É possível falar sobre resiliência de empresas?

Estou estudando esse tema. Os valores que compõem a resiliência organizacional provavelmente não são os mesmos dos indivíduos. Mas sabemos quais são algumas das características que estão relacionas à alta resiliência de uma empresa, com base em vários estudos de caso. São eles: ter uma boa imagem junto à sociedade, ter um líder carismático e reconhecido no meio empresarial ou na sociedade, manter uma comunicação transparente e justa e alimentar vínculos com a comunidade, na base da filantropia e da responsabilidade social. Então, trabalhos sociais, que para muitas empresas é só uma questão de marketing, hoje eu defendo como uma medida de caráter estratégico, porque aumenta a resiliência organizacional.
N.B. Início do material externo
Lemma dup_area_ok id i v m s :
  mms s !! id = Some m -> (forall f, vm_file v = Some f -> 0 < ctr s (CFile f)) ->
  runs (dup_area id i v) s (turn id v m s).
Proof.
  intros Hm Hf. unfold dup_area. destruct (hasb (vm_flags v) VM_DONTCOPY) eqn:D.
  { apply runs_bind, (runs_get_mm _ _ m); [done|]. apply runs_bind, runs_put_mm, runs_ret. by apply turn_skip. }
  destruct (fatal_signal_pending E i).
  { apply runs_ret. apply turn_fail; [done..|]. apply shifted_refl. }
  cbv zeta. set (ac := hasb (vm_flags v) VM_ACCOUNT). destruct (ac && _).
  { eapply runs_mono; [apply fail_nomem_ok|]. intros r s' (-> & Hs).
    eapply turn_undo; [done|done|apply shifted_refl|exact Hs|]. intros c. unfold at_. case_decide; lia. }
  apply runs_bind, runs_if_add. intros s1 H1.
  eapply shifted_ext in H1; [|intros c; apply at_charge].
  destruct (vm_area_alloc E i); cbn [negb].
  2: { eapply runs_mono; [apply fail_nomem_ok|]. intros r s' (-> & Hs).
       eapply turn_undo; [done|done|exact H1|exact Hs|]. intros c. cbn beta. lia. }
  apply runs_bind, runs_add_shift. intros s2 H2.
  apply dup_area_tail; [done..|]. exact (shifted_trans _ _ _ _ _ H1 H2).
Qed.

(** *** The loop *)

Definition copies (id : Z) (vs : list vma) : list vma :=
  map (dup_vma id) (filter (fun v => hasb (vm_flags v) VM_DONTCOPY = false) vs).

(** The pages of the areas that are not copied. *)
Definition dropped (vs : list vma) : Z :=
  foldr (fun v n => (if hasb (vm_flags v) VM_DONTCOPY then vma_pages v else 0) + n) 0 vs.

Lemma copies_cons id v vs :
  copies id (v :: vs) = (if hasb (vm_flags v) VM_DONTCOPY then [] else [dup_vma id v]) ++ copies id vs.
Proof.
  unfold copies. rewrite filter_cons. destruct (hasb (vm_flags v) VM_DONTCOPY) eqn:D.
  - by rewrite decide_False.
  - by rewrite decide_True.
Qed.

(** [m] with the areas of a part [vs] of the old list. *)
Definition with_copies (id : Z) (vs : list vma) (m : mm) : mm :=
  set_areas (mmap m ++ copies id vs) (map_count m + Z.of_nat (length (copies id vs))) (total_vm m - dropped vs) m.

Lemma with_copies_nil id m : with_copies id [] m = m.
Proof. unfold with_copies. cbn. rewrite app_nil_r, Z.add_0_r, Z.sub_0_r. by destruct m. Qed.

Definition copied (id : Z) (vs : list vma) (m : mm) (s s' : kst) : Prop :=
  mms s' = <[id := with_copies id vs m]> (mms s) /\ locks s' = locks s /\
  forall c, ctr s' c = ctr s c + areas_hold (copies id vs) c.

Lemma copied_nil id m s s' : mms s !! id = Some m -> shifted (fun _ => 0) s s' -> copied id [] m s s'.
Proof.
  intros Hm (E1 & E2 & E3). split_and!; [|done|by intros c; rewrite E3].
  by rewrite with_copies_nil, E1, insert_id.
Qed.

(** A turn that continues, followed by the rest. *)
Lemma copied_cons id v vs m s s1 s2 :
  turn id v m s None s1 ->
  copied id vs (with_copies id [v] m) s1 s2 -> copied id (v :: vs) m s s2.
Proof.
  intros Ht (E1 & E2 & E3). unfold with_copies in E1. rewrite (copies_cons id v []), app_nil_r in E1.
  unfold copied, with_copies. rewrite copies_cons. cbn in E1 |- *.
  inversion Ht as [s' D M L C|?|r s' D Hr M L C]; subst; rewrite D in *; cbn in *.
  - rewrite E1, M, insert_insert_eq, app_nil_r, !Z.add_0_r. split_and!; [|congruence|].
    + unfold set_areas. cbn. do 2 f_equal. unfold dropped. lia.
    + intros c. rewrite E3. by rewrite C.
  - rewrite E1, M, insert_insert_eq, <- (app_assoc (mmap m)). split_and!; [|congruence|].
    + unfold set_areas. cbn. do 2 f_equal; unfold dropped; lia.
    + intros c. rewrite E3, C. unfold areas_hold. lia.
Qed.

Lemma turn_next id v m s s1 : turn id v m s None s1 -> mms s1 !! id = Some (with_copies id [v] m).
Proof.
  intros Ht. unfold with_copies. rewrite copies_cons, app_nil_r. cbn.
  inversion Ht as [s' D M L C|?|r s' D Hr M L C]; subst; rewrite M, lookup_insert_eq, D; cbn;
    rewrite ?app_nil_r, ?Z.add_0_r, ?Z.sub_0_r; done.
Qed.

Lemma turn_files id v m s r s' f : turn id v m s r s' -> ctr s (CFile f) <= ctr s' (CFile f).
Proof.
  intros [? D M L C|? ? D He (_ & _ & C)|? ? D Hr M L C]; rewrite C; [lia..|].
  pose proof (vma_hold_file (dup_vma id v) f). lia.
Qed.

Lemma dup_areas_ok id vs : forall i m s,
  mms s !! id = Some m -> (forall v f, v ∈ vs -> vm_file v = Some f -> 0 < ctr s (CFile f)) ->
  runs (dup_areas id i vs) s (fun r s' => exists k, copied id (take k vs) m s s' /\ (r = 0 -> take k vs = vs)).
Proof.
  induction vs as [|v vs IH]; intros i m s Hm Hf; cbn [dup_areas].
  { apply runs_ret. exists 0%nat. split; [|done]. apply copied_nil; [done|apply shifted_refl]. }
  apply runs_bind. eapply runs_mono; [apply dup_area_ok; [done|set_solver]|]. intros r s1 Ht.
  destruct r as [e|].
  - apply runs_ret. inversion Ht as [|? ? D He Hs|? ? D Hr M L C]; subst.
    + exists 0%nat. split; [by apply copied_nil|done].
    + exists 1%nat. split; [|congruence]. cbn [take]. rewrite take_0. unfold copied, with_copies.
      rewrite copies_cons, D. cbn. rewrite D. split_and!; [|done|].
      * rewrite M. do 2 f_equal. cbn. lia.
      * intros c. rewrite C. unfold areas_hold. cbn. lia.
  - eapply runs_mono; [eapply IH; [by eapply turn_next|]|].
    + intros w f Hw Hwf. pose proof (turn_files _ _ _ _ _ _ f Ht). specialize (Hf w f ltac:(set_solver) Hwf). lia.
    + intros r s2 (k & Hc & Hr). exists (S k). cbn [take]. split; [by eapply copied_cons|].
      intros Hz. by rewrite (Hr Hz).
Qed.

(** *** The executable file and the locks *)

Lemma runs_acquire l s Q : l ∉ locks s -> Q tt (Kst (mms s) (ctr s) (l :: locks s)) -> runs (acquire l) s Q.
Proof. intros H HQ. eexists _, _. split; [|exact HQ]. unfold acquire. by rewrite decide_False. Qed.

Lemma runs_release l ls s Q :
  locks s = l :: ls -> l ∉ ls -> Q tt (Kst (mms s) (ctr s) ls) -> runs (release l) s Q.
Proof.
  intros H Hl HQ. eexists _, _. split; [reflexivity|]. rewrite H, filter_cons, decide_False by (intros X; by apply X).
  assert (filter (.≠ l) ls = ls) as ->; [|done]. clear H HQ. induction ls as [|x ls IH]; [done|].
  rewrite filter_cons, decide_True by set_solver. f_equal. apply IH. set_solver.
Qed.

(** The executable file is open and nobody writes to it. *)
Definition exe_ok (s : kst) (o : option Z) : Prop :=
  forall f, o = Some f -> 0 < ctr s (CFile f) /\ ctr s (CWrite (f_inode E f)) <= 0.

Lemma get_mm_exe_file_ok id m s :
  mms s !! id = Some m -> (forall f, exe_file m = Some f -> 0 < ctr s (CFile f)) ->
  runs (get_mm_exe_file id) s (fun r s' => r = exe_file m /\
    shifted (fun c => match exe_file m with Some f => at_ (CFile f) 1 c | None => 0 end) s s').
Proof.
  intros Hm Hx. unfold get_mm_exe_file. apply runs_bind, (runs_get_mm _ _ m); [done|].
  destruct (exe_file m) as [f|].
  2: { apply runs_ret. split; [done|apply shifted_refl]. }
  specialize (Hx f eq_refl).
  eexists _, _. split; [unfold get_file_rcu; mrun; by rewrite (proj2 (Z.leb_gt _ _)) by lia|].
  split; [done|]. by split_and!.
Qed.

Lemma runs_deny f s Q :
  ctr s (CWrite (f_inode E f)) <= 0 ->
  (forall s', shifted (at_ (CWrite (f_inode E f)) (- 1)) s s' -> Q true s') -> runs (deny_write_access f) s Q.
Proof.
  intros H HQ. eexists _, _. split; [unfold deny_write_access; mrun; by rewrite (proj2 (Z.ltb_ge _ _)) by lia|].
  apply HQ. by split_and!.
Qed.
Que outras formas existem para aumentar a resiliência de uma organização?

Para uma companhia se tornar mais resiliente é preciso mudar a cultura, os processos, os sistemas e a relação entre os chefes e os subordinados. Mas isso é coisa para fazer em cinco anos, no mínimo, ou seja, no longo prazo. Se, simultaneamente, a organização quer aumentar a resiliência diante das dificuldades do momento, da crise, a solução pragmática é: trabalhe com os conselheiros, com os dirigentes e com os líderes de projeto. Se aumentar a resiliência dessas pessoas, a empresa acompanha. Porque são esses caras que vão capitanear o processo de, por exemplo, enfrentamento de uma crise.

E o que fazer para aumentar a resiliência deles?

No caso de pessoas, também há as medidas para o momento, e outras, para sempre. Em fatores momentâneos, ninguém consegue se livrar de situações desagradáveis, como um chefe que grita e humilha. Nessas horas, as práticas religiosas ajudam, aquela dica de ouvir uma música de que gosta também. O importante é manter o autocontrole sobre as emoções. Entre as medidas para sempre, está praticar exercício físico para aumentar a flexibilidade, participar de competição, que aumenta a tenacidade. Dormir bem, ter horários regulares e comer direito também são comportamentos fundamentais para diminuir os efeitos da destemperança. Muitas das práticas que aumentam a resiliência já são intuitivamente defendidas pela sabedoria popular há muito tempo.